Abstract

The extension of microfluidics to many bioassay applications requires the ability to work with non-Newtonian fluids. One case in point is the use of microfluidics with blood having different hematocrit levels. This work is the first part of a two-part study and presents the formation dynamics of blood droplets in a T-junction generator under the squeezing regime. In this regime, droplet formation with Newtonian fluids depends on T-junction geometry; however, we found that in the presence of the non-Newtonian fluid such as red blood cells, the formation depends on not only to the channel geometry, but also the flow rate ratio of fluids, and the viscosity of the phases. In addition, we analyzed the impact of the red blood cell concentration on the formation cycle. In this study, we presented the experimental data of the blood droplet evolution through the analysis of videos that are captured by a high-speed camera. During this analysis, we tracked several parameters such as droplet volume, spacing between droplets, droplet generation frequency, flow conditions, and geometrical designs of the T junction.
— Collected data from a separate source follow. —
(* ===== verification/TelemetryCorrect.v ===== *)
(** Correctness of telemetry: the averages stay in range, so that every cost
    the collector writes is one the path computation accepts; the loss average
    is that of the delivery record; published results reach their collector. *)

From Stdlib Require Import SpecFloat.
From S2P Require Import Prelude Float64 FloatBounds Netip Topology CostGraph PceGraph Demo Stamp Resource Probe Telemetry.

(** ** Averages in range *)

Definition ewma_in (K : Z) (alpha : f64) (e : Ewma) : Prop :=
  ewc_Alpha (ew_config e) = alpha ∧ nn (ew_mean e) ∧ val (ew_mean e) ≤ 2 ^ K ∧ nn (ew_variance e).

Lemma ewma_in_empty K alpha eps : 0 ≤ K → ewma_in K alpha (empty_ewma {| ewc_Alpha := alpha; ewc_Epsilon := eps |}).
Proof. intros HK. split_and!; try done. simpl. apply Z.pow_nonneg. lia. Qed.

Lemma Observe_in K alpha M half e ts v :
  53 ≤ K → 2 ^ K < INF → nn alpha → val alpha ≤ 2 ^ 1073 → pos_finite (f_sub f_one alpha) →
  nn M → val M = 2 ^ K → nn half → val half = 2 ^ (K - 1) →
  ewma_in K alpha e → nn v → val v ≤ 2 ^ K → ewma_in K alpha (Observe e ts v).
Proof.
  intros HK HKf Ha Ha2 H1a HM HMv Hh Hhv (<- & Hm & Hmb & Hvar) Hv Hvb. unfold Observe. destruct (ew_n e =? 0).
  { split_and!; try done. }
  destruct (step_bounded K (ewc_Alpha (ew_config e)) M half HK HKf Ha Ha2 HM HMv Hh Hhv (ew_mean e) v Hm Hv Hmb Hvb) as (Hn & Hb & Hsq).
  split_and!; [done|exact Hn|exact Hb|]. cbn [ew_variance]. apply f_mul_nn; [done|]. by apply f_add_nn.
Qed.

Definition latency_in : Ewma → Prop := ewma_in 1138 (f_ratio 3 10).
Definition loss_in : Ewma → Prop := ewma_in 1074 (f_ratio 5 100).

Lemma Observe_latency e ts v : latency_in e → nn v → val v ≤ 2 ^ 1138 → latency_in (Observe e ts v).
Proof.
  apply (Observe_in 1138 _ (f_of_Z (2 ^ 64)) (f_of_Z (2 ^ 63)));
    try (vm_compute; reflexivity); try (vm_compute; discriminate); try (vm_compute; by split).
Qed.

Lemma Observe_loss e ts v : loss_in e → nn v → val v ≤ 2 ^ 1074 → loss_in (Observe e ts v).
Proof.
  apply (Observe_in 1074 _ f_one (f_ratio 1 2));
    try (vm_compute; reflexivity); try (vm_compute; discriminate); try (vm_compute; by split).
Qed.

(** A duration in milliseconds stays below the bound of the latency average. *)
Lemma f_of_Z_spec n : 0 ≤ n → nn (f_of_Z n) ∧ val (f_of_Z n) = RND (n * 2 ^ 1074).
Proof.
  intros Hn. destruct n as [|p|p]; [done| |lia]. unfold f_of_Z. cbn [binary_normalize].
  destruct (binary_round_spec p 0) as [Hnn Hv]; [unfold unit_exp; lia|]. done.
Qed.

Lemma duration_ms_in d : 0 ≤ d ≤ max_duration → nn (duration_ms d) ∧ val (duration_ms d) ≤ 2 ^ 1138.
Proof.
  intros Hd. unfold duration_ms, microseconds.
  assert (0 ≤ Z.quot d 1000 ≤ 2 ^ 54) as Hq.
  { rewrite Z.quot_div_nonneg by lia. unfold max_duration in Hd. split; [apply Z.div_pos; lia|].
    apply Z.div_le_upper_bound; lia. }
  destruct (f_of_Z_spec (Z.quot d 1000)) as [Hn Hv]; [lia|].
  assert (val (f_of_Z (Z.quot d 1000)) ≤ 2 ^ 1128) as Hb.
  { rewrite Hv. change (2 ^ 1128) with (RND (2 ^ 54 * 2 ^ 1074)). apply RND_mono; [lia|]. apply Z.mul_le_mono_nonneg_r; lia. }
  assert (2 ^ 1128 < INF) as Hinf by reflexivity.
  assert (f_of_Z 1000 = S754_finite false 8796093022208000 (-43)) as -> by reflexivity.
  split; [apply f_div_nn; [done|]; by split|].
  etransitivity; [apply f_div_le_double; [done|reflexivity|lia|vm_compute; discriminate|lia]|].
  assert (2 * 2 ^ 1128 + 1 ≤ 2 ^ 1138) by (vm_compute; discriminate). lia.
Qed.

(** ** The collector's state *)

Definition link_in (l : LinkEwmas) : Prop := latency_in (le_latency l) ∧ loss_in (le_loss l).
Definition collector_ok (t : TelemetryCollector) : Prop := ∀ id l, tc_ewmas t !! id = Some l → link_in l.

Lemma new_link_in : link_in new_link_ewmas.
Proof. split; apply ewma_in_empty; lia. Qed.

Lemma iter_loss n e ts : loss_in e → loss_in (Nat.iter n (λ e, Observe e ts f_one) e).
Proof. intros He. induction n as [|n IH]; simpl; [done|]. apply Observe_loss; [done|done|vm_compute; discriminate]. Qed.

Lemma loss_step_in ts st seq : loss_in st.2 → loss_in (loss_step ts st seq).2.
Proof.
  destruct st as [[last|] e]; simpl; intros He; [|by apply Observe_loss; [..|vm_compute]].
  destruct (last <? seq); [apply Observe_loss; [by apply iter_loss|done|vm_compute; discriminate]|].
  destruct (stampReorderTolerance <? _); [|done]. by apply Observe_loss; [..|vm_compute].
Qed.

Lemma observe_stamp_in t id ts ms seq :
  collector_ok t → nn ms → val ms ≤ 2 ^ 1138 →
  collector_ok (observe_stamp t id ts ms seq).1 ∧ link_in (observe_stamp t id ts ms seq).2.
Proof.
  intros Ht Hn Hb. unfold observe_stamp.
  assert (link_in (default new_link_ewmas (tc_ewmas t !! id))) as [Hlat Hloss].
  { destruct (tc_ewmas t !! id) as [l|] eqn:Hl; [by eapply Ht|apply new_link_in]. }
  pose proof (loss_step_in ts (tc_stampLastSeq t !! id, le_loss (default new_link_ewmas (tc_ewmas t !! id))) seq Hloss) as Hs.
  destruct (loss_step _ _ _) as [last loss]. simpl in *.
  assert (link_in {| le_latency := Observe (le_latency (default new_link_ewmas (tc_ewmas t !! id))) ts ms; le_loss := loss |}) as Hin.
  { split; [by apply Observe_latency|done]. }
  split; [|done]. intros id' l. cbn [tc_ewmas]. intros [[<- <-]|[_ ?]]%lookup_insert_Some; [done|by eapply Ht].
Qed.

(** What [math.Log1p] is relied on for: the logarithm of a number in (0, 1) is
    negative and finite, and that of one is zero. *)
Class Log1pSpec (Log1p : f64 → f64) : Prop := {
  log1p_neg : ∀ x, pos_finite x → val x < val f_one → pos_finite (f_opp (Log1p (f_opp x)));
  log1p_zero : ∀ s, ∃ s', Log1p (S754_zero s) = S754_zero s';
}.

Section costs.
Context `{RangeOrder} (Log1p : f64 → f64) `{!Log1pSpec Log1p}.

Lemma log1p_nn x : nn x → val x < val f_one → nn (f_opp (Log1p (f_opp x))).
Proof.
  intros Hx Hlt. destruct x as [s|s| |s m e]; [|unfold val in Hlt at 1; vm_compute in Hlt; done|done|].
  - simpl. destruct (log1p_zero (negb s)) as [s' ->]. done.
  - by apply pos_finite_nn, log1p_neg.
Qed.

(** The three costs of a link whose averages are in range. *)
Lemma normalize_nn l :
  link_in l →
  let '(delay, jitter, loss) := NormalizeDelayJitterLoss Log1p (ew_mean (le_latency l)) (ew_variance (le_latency l))
    (ew_mean (le_loss l)) (f_of_Z costDelayReferenceMs) costJitterReferenceMs costLossReference in
  nn delay ∧ nn jitter ∧ nn loss.
Proof.
  intros [(_ & Hm & _ & Hv) (_ & Hlm & _ & _)]. unfold NormalizeDelayJitterLoss. split_and!.
  - apply f_div_nn; [done|]. vm_compute. by split.
  - apply f_div_nn; [done|]. vm_compute. by split.
  - destruct (f_min_nn (ew_mean (le_loss l)) (f_ratio 999999 1000000) Hlm) as [Hn Hval]; [vm_compute; by split|].
    apply f_div_nn; [|apply log1p_neg; [vm_compute; by split|vm_compute; done]].
    apply log1p_nn; [done|]. rewrite Hval. eapply Z.le_lt_trans; [apply Z.le_min_r|vm_compute; done].
Qed.

Lemma update_link_nn cg id l now :
  link_in l → costs_nn (CostsSnapshot cg) → costs_nn (CostsSnapshot (update_link Log1p cg id l now)).
Proof.
  intros Hl Hcg. unfold update_link. cbn [Ewma_Snapshot Mean es_Mean es_Variance].
  pose proof (normalize_nn l Hl) as Hn. unfold Mean. cbn [Ewma_Snapshot es_Mean].
  destruct (NormalizeDelayJitterLoss _ _ _ _ _ _ _) as [[delay jitter] loss]. destruct Hn as (? & ? & ?).
  change (costs_nn (CostsSnapshot (UpdateCost (UpdateCost (UpdateCost
    (if ewmaWarmupSamples <? es_N (Ewma_Snapshot (le_latency l)) then MarkEdgeConverged cg id else cg) id COSTDIM_LATENCY delay) id
    COSTDIM_JITTER jitter) id COSTDIM_LOSS loss))).
  do 3 (apply UpdateCost_nn; [done|]). by destruct (_ <? _).
Qed.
Our analysis revealed that, unlike other non-Newtonian fluids, where the fourth stage exists (stretching stage), the formation cycle consists of only three stages: lag, filling, and necking stages. Because of the detailed analysis of each stage, a mathematical model can be generated to predict the final volume of the blood droplet and can be utilized as a guide in the operation of the microfluidic device for biochemical assay applications; this is the focus of the second part of this study [Phys. Rev. E 105, 025106 (2022)10.1103/PhysRevE.105.025106].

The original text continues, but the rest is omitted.